Monday, February 13, 2012

Crossed by Ally Condie


I somehow managed to finish reading Crossed by Ally Condie over the weekend and I've been putting this post off because I have such mixed feelings about it. When I posted about Matched, I said how much I liked all of the characters, and by the end of Crossed, Xander was the only one I still liked...Probably because he was barely in the book at all.


 
Crossed's plot consists of Ky being sent to the Outer Provinces with a group of other Aberrations as a "decoy" against the Enemy and Cassia waltzing onto an air shop to the Outer Provinces with a group of female Aberrations so she can find Ky. Ky escapes with two other boys, Vick and Eli. When Cassia arrives two days after his escape, she heads into the Carving (where Ky went) with another girl named Indie. The whole thing just drags on. And on. And on. It's not necessarily boring, but it was way too drawn out.
 
The chapters alternate between Ky's point of view and Cassia's point of view. I didn't really care for that. There were times when I forgot whose chapter I was reading and it became confusing, so I would have to go back and reread it all again.
 
The book got two significant reactions out of me.
 
First, I was REALLY upset when I read that the blue pills do not help people SURVIVE if they get lost, but rather they slow them down until the Society can find them. Two blue pills will kill you. Honestly, I was distraught over this news.

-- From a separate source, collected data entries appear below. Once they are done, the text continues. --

(* ===== verification/S2hProcess.v ===== *)
(** Model of [internal/samsahai/internal_process.go]: the work queue of Samsahai.  A change
    of a component is looked up in the configurations of the teams, and for each team that
    has it the checker is asked for the version that the team should have; the answer
    becomes the desired component of the team.

    The work queue is a library, and a class here. *)

From S2P Require Import Prelude.
From S2P Require Import GoRuntime.
From S2P Require Import Errors.
From S2P Require Import KubeApi.
From S2P Require Import ConfigTypes.
From S2P Require Import ComponentTypes.
From S2P Require Import QueueTypes.
From S2P Require Import TeamTypes.
From S2P Require Import QueueCtrl.
From S2P Require Import Interfaces.
From S2P Require Import SamsahaiCtrl.
From S2P Require Import Reporters.
From S2P Require Import Outdated.
Open Scope string_scope.
Open Scope list_scope.
Open Scope Z_scope.

Definition maxDesiredMappingPerComp : nat := 10.

(** ** The work queue *)

Record TeamDesiredUpdate := mkTeamDesiredUpdate {
  udc_TeamName : string;
  udc_ComponentName : string;
  udc_ComponentSource : string;
  udc_ComponentImage : ComponentImage;
  udc_ComponentBundle : string;
}.
(** What a piece of work is. *)
Inductive work :=
| changedComponent (Name Repository TeamName : string)
| updateTeamDesired (updateInfo : TeamDesiredUpdate)
| updateHealth
| exportMetric
| OtherWork.

(** [workqueue.RateLimitingInterface].  [Get] answers [nil] when there is nothing, and
    whether the queue is shutting down. *)
Class WorkQueue (W : Type) := {
  wq_Get : W -> (option work * bool) * W;
  wq_Add : work -> W -> W;
  wq_AddAfter : work -> Duration -> W -> W;
  wq_AddRateLimited : work -> W -> W;
  wq_Forget : option work -> W -> W;
  wq_Done : option work -> W -> W;
}.
Definition wq_do {W} (f : W -> W) : M W unit := fun w => (Ok tt, f w).

(** [defer d()]: [d] runs however [m] ends. *)
Definition deferred {W A} (m : M W A) (d : W -> W) : M W A := fun w => let (r, w') := m w in (r, d w').

(** ** Desired images of a team *)

Record desiredTime := mkDesiredTime { dtm_image : string; dtm_desiredImageTime : DesiredImageTime }.

Definition isImageInActive (team : Team) (compName desiredImage : string) : bool :=
  match tst_ActiveComponents (team_Status team) !! compName with
  | Some activeComp =>
      let spec := stable_Spec activeComp in
      if negb (String.eqb (sc_Name spec) "")
      then String.eqb (ConcatImageString (sc_Repository spec) (sc_Version spec)) desiredImage
      else false
  | None => false
  end.

(** By time, the latest first; the sort is stable. *)
Definition later_image (a b : desiredTime) : bool :=
  dit_CreatedTime (dtm_desiredImageTime b) <? dit_CreatedTime (dtm_desiredImageTime a).
Definition sortDesiredList (desiredList : list desiredTime) : list desiredTime :=
  insertion_sort later_image desiredList.

(** The images to delete among [n] of the oldest, from the oldest on: the active image
    ends it. *)
Fixpoint oldest_images (active : string -> bool) (n : nat) (oldest_first : list desiredTime) : list string :=
  match n, oldest_first with
  | S n, d :: rest => if active (dtm_image d) then [] else dtm_image d :: oldest_images active n rest
  | _, _ => []
  end.

Section process.
Context {W O : Type} `{GR : GoRuntime W} `{GS : GoSort} `{CC : ConfigController W}.
Context `{KTeam : KClient W Team} `{KD : KClient W DesiredComponent}.
Context `{WQ : WorkQueue W} `{SP : SamsahaiPlugins W}.
Context (configs : SamsahaiConfig).

Definition convertDesiredMapToDesiredTimeList (desiredMap : gmap string DesiredImageTime) : M W (list desiredTime) :=
  do entries <- range_map desiredMap;
  mret (map (fun e => mkDesiredTime (fst e) (snd e)) entries).

(** One component of the loop; it works on the map of the team. *)
Definition delete_out_of_range (maxDesiredMapping : nat) (compName : string) (m : gmap string DesiredImageTime)
    : TeamHandler unit :=
  do desiredList <- onW (convertDesiredMapToDesiredTimeList m);
  if (maxDesiredMapping <? length desiredList)%nat then
    do team <- get_obj;
    let images := oldest_images (isImageInActive team compName) (length desiredList - maxDesiredMapping)
                    (reverse (sortDesiredList desiredList)) in
    mod_obj (fun t => t <| team_Status ::= fun s => s <| tst_DesiredComponentImageCreatedTime ::=
      alter (fun m => foldr delete m images) compName |> |>)
  else mret tt.
Definition deleteDesiredMappingOutOfRange (maxDesiredMapping : nat) : TeamHandler unit :=
  do team <- get_obj;
  do desiredMap <- onW (range_map (tst_DesiredComponentImageCreatedTime (team_Status team)));
  for_each desiredMap (fun e => delete_out_of_range maxDesiredMapping (fst e) (snd e)).

(** ** The handlers of the work *)

(** The errors of the reporters are logged. *)
Definition sendImageMissingReport (teamName compName repo version reason : string) : M W unit :=
  do reporters <- sp_reporters;
  do reporters <- range_map reporters;
  for_each reporters (fun reporter => ignore_error (rp_SendImageMissing (snd reporter)
    (NewImageMissingReporter (mkImage repo version) configs teamName compName reason))).

(** The desired component that the answer of the checker stands for. *)
Definition desired_spec (updateInfo : TeamDesiredUpdate) (version : string) : DesiredComponentSpec :=
  mkDesiredComponentSpec (udc_ComponentName updateInfo) version (ci_Repository (udc_ComponentImage updateInfo))
    (udc_ComponentBundle updateInfo).
Definition new_desired (updateInfo : TeamDesiredUpdate) (version teamName compNs : string) (t : Z) : DesiredComponent :=
  let compName := udc_ComponentName updateInfo in
  mkDesiredComponent
    ((namedMeta compNs compName) <| om_Labels := <["app" := compName]> (GetDefaultLabels teamName) |>)
    (desired_spec updateInfo version) (mkDesiredComponentStatus (Some t) (Some t)).

(** The error of [Create] is logged. *)
Definition set_desired (updateInfo : TeamDesiredUpdate) (version teamName compNs : string) (t : Z) : M W unit :=
  do r <- attempt (k_get DesiredComponent (compNs, udc_ComponentName updateInfo));
  match r with
  | inl err =>
      if IsNotFound err
      then ignore_error (k_create (new_desired updateInfo version teamName compNs t))
      else throw err
  | inr desiredComp =>
      let spec := desired_spec updateInfo version in
      if IsSame desiredComp (mkDesiredComponent noMeta spec (mkDesiredComponentStatus None None)) then mret tt
      else k_update (desiredComp <| desired_Spec := mkDesiredComponentSpec (dc_Name (desired_Spec desiredComp))
                                      (dc_Version spec) (dc_Repository spec) (dc_Bundle spec) |>
                                 <| desired_Status ::= fun s => s <| dcs_UpdatedAt := Some t |> |>)
  end.

(** The image in the status of the team. *)
Definition record_image (updateInfo : TeamDesiredUpdate) (version : string) (isImageMissing : bool) (t : Z)
    : TeamHandler unit :=
  let compRepository := ci_Repository (udc_ComponentImage updateInfo) in
  do team <- get_obj;
  do status <- onW (UpdateDesiredComponentImageCreatedTime (udc_ComponentName updateInfo)
    (ConcatImageString compRepository version)
    (mkDesiredImageTime (Some (mkImage compRepository version)) t isImageMissing) (team_Status team));
  run mod_obj (fun team => team <| team_Status := status |>);
  run deleteDesiredMappingOutOfRange maxDesiredMappingPerComp;
  updateTeam.

Definition updateTeamDesiredComponent (updateInfo : TeamDesiredUpdate) : M W unit :=
  do checker <- or_throw (getComponentChecker (udc_ComponentSource updateInfo));
  do team <- fetchTeam (udc_TeamName updateInfo);
  let compNs := tn_Staging (tst_Namespace (team_Status team)) in
  let compName := udc_ComponentName updateInfo in
  let compRepository := ci_Repository (udc_ComponentImage updateInfo) in
  do ' (version, vErr) <- ck_GetVersion checker compRepository compName (ci_Pattern (udc_ComponentImage updateInfo));
  match vErr with
  | Some vErr =>
      if IsImageNotFound vErr || IsErrRequestTimeout vErr then
        do t <- now;
        do ' (_, _) <- with_obj team (record_image updateInfo version true t);
        sendImageMissingReport (udc_TeamName updateInfo) compName compRepository version ""
      else if IsInternalCheckerError vErr then
        sendImageMissingReport (udc_TeamName updateInfo) compName compRepository version (err_text vErr)
      else throw vErr
  | None =>
      do t <- now;
      do ' (_, _) <- with_obj team (record_image updateInfo version false t);
      set_desired updateInfo version (kname team) compNs t
  end.

(** [getBundleName] of [rpc.go]: the first bundle, in the order of the map, that has the
    component; an error of the configuration counts as no bundles. *)
Definition getBundleName (compName teamName : string) : M W string :=
  do r <- attempt (cfg_GetBundles teamName);
  do bundles <- range_map (match r with inl _ => ∅ | inr bundles => bundles end);
  mret (match List.find (fun b => existsb (fun comp => String.eqb comp compName) (snd b)) bundles with
        | Some (bundleName, _) => bundleName
        | None => ""
        end).

(** A component that has changed, when it has a checker; a repository that is given has to
    be the configured one. *)
Definition notified (compName repository : string) (comp : Component) : option UpdatingSource :=
  if negb (String.eqb compName (cp_Name comp)) then None else
  match cp_Source comp with
  | None => None
  | Some source =>
      match getComponentChecker source with
      | inl _ => None
      | inr _ =>
          if negb (String.eqb repository "") && negb (String.eqb repository (ci_Repository (cp_Image comp)))
          then None else Some source
      end
  end.

(** An error of [GetComponents] counts as no components. *)
Definition checkTeamComponentChanged (compName repository teamName : string) : M W unit :=
  run fetchTeam teamName;
  do r <- attempt (cfg_GetComponents teamName);
  do comps <- range_map (match r with inl _ => ∅ | inr comps => comps end);
  for_each comps (fun e =>
    let comp := snd e in
    match notified compName repository comp with
    | None => mret tt
    | Some source =>
        do bundleName <- getBundleName (cp_Name comp) teamName;
        wq_do (wq_Add (updateTeamDesired
          (mkTeamDesiredUpdate teamName (cp_Name comp) source (cp_Image comp) bundleName)))
    end).

Definition checkComponentChanged (compName repository teamName : string) : M W unit :=
  if negb (String.eqb teamName "") then checkTeamComponentChanged compName repository teamName
  else
    do teamList <- GetTeams;
    for_each teamList (fun team => ignore_error (checkTeamComponentChanged compName repository (kname team))).

(** The metrics themselves are left out. *)
Definition exportTeamMetric : M W unit := run GetTeams; mret tt.
Definition updateHealthMetric : M W unit := wq_do (wq_AddAfter updateHealth Minute).

Definition NotifyComponentChanged (compName repository teamName : string) : M W unit :=
  wq_do (wq_Add (changedComponent compName repository teamName)).

(** ** The loop *)

Definition handle (v : work) : M W unit :=
  match v with
  | changedComponent compName repository teamName => checkComponentChanged compName repository teamName
  | updateTeamDesired updateInfo => updateTeamDesiredComponent updateInfo
  | updateHealth => updateHealthMetric
  | exportMetric => exportTeamMetric
  | OtherWork => mret tt
  end.

(** One turn: [true] goes on at once, [false] ends the loop until it is started again half
    a second later. *)
Definition process : M W bool := fun w =>
  let '((obj, shutdown), w) := wq_Get w in
  (run (match obj with None => wq_do (wq_Forget obj) | Some _ => mret tt end);
   if shutdown : bool then mret false
   else
     deferred (
       match obj with
       | None | Some OtherWork => run wq_do (wq_Forget obj); mret true
       | Some v =>
           do r <- attempt (handle v);
           match r with
           | inl _ => run wq_do (wq_AddRateLimited v); mret false
           | inr _ => run wq_do (wq_Forget obj); mret true
           end
       end) (wq_Done obj)) w.

(** What [Start] puts into the queue before the loops run. *)
Definition start_work : M W unit :=
  run wq_do (wq_Add updateHealth);
  wq_do (wq_AddAfter exportMetric (30 * Second)).
End process.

Especially since I had just mentioned what all the pills did in the post about Matched and clearly, my information was wrong. Not that I could have known that then, but still. It bothered me.
 
The second reaction was how much I hated Cassia and Ky towards the end of the book. I just wanted to bang my head into the wall. Ky risked his life to escape from the Outer Provinces so he could somehow make his way back to the Society to find Cassia. Meanwhile, Cassia knowingly puts herself in danger so she can go to the Outer Provinces to find him. And what do these two decide after all the trouble they've gone through?
 
Ky can risk death for Cassia, but he can't join the Rising (rebellion) for her. (At least not until the very end of the book when he changes his mind.)
 
And Cassia...Well. Read this passage from the book and you'll see where my frustration with her comes from.
 
"You're in love with Xander," I say, my voice too hard, too cruel.
Indie doesn't deny it. Xander is the kind of person an Aberration can never have. A golden boy, as close to perfect as they come in the Society.
He's not her Match, though. He's mine.
With Xander, I could have a family, a good job, be loved, be happy, live in a Borough with clean streets and neat lives. With Xander, I would be able to do the things I always thought I would.
But with Ky, I do things I never thought I could.
I want both.
 
After realizing that Indie is in love with Xander (even though she's never met him), Cassia's reaction is, "He's not her Match, though. He's mine." She's possessive. Over a boy she didn't want. She chose Ky over him. What right does she have to be jealous now? What right does she have to want BOTH boys? It's not fair to either of them.
 
And then I read this. It made me sympathize a bit more with Cassia, just because I could relate to it.
 
I close my eyes. I love Ky. But I don't understand him. He won't let me reach him. I have made mistakes, too, I know it, but I am tired of chasing him through canyons and out onto plains and stretching out my hand only to have him take it some times and not others.
 
I've been there. With my ex. Sometimes it's not enough to love someone. Especially if they keep you at a distance and never truly let you get close to them. When they hide things from you all the time. When you never know what they're thinking, or how they'll react and you keep trying to get through to them, but you can't. So maybe it's understandable that she's not fulfilled by Ky towards the end of the book, but I still think she's incredibly selfish.
 
At the end of Crossed, Cassia is about to meet with someone. You're led to believe it's Ky. I'm going to say right here and now, for the record, that it's Xander. I could be wrong, but I doubt it.
 
It's strange, I really thought the sequel would be better. Usually, with trilogies, they improve because you get more information and the story becomes more complex. You do learn more information in Crossed, but if you cut out all the filler, it would only be enough for a chapter or two. It wasn't a bad book, it held my interest, but I think Matched was better. All Crossed managed to do was destroy two very likable characters. I hope Xander falls in love with Indie in the third book (or any other girl he comes across) because Cassia doesn't deserve him.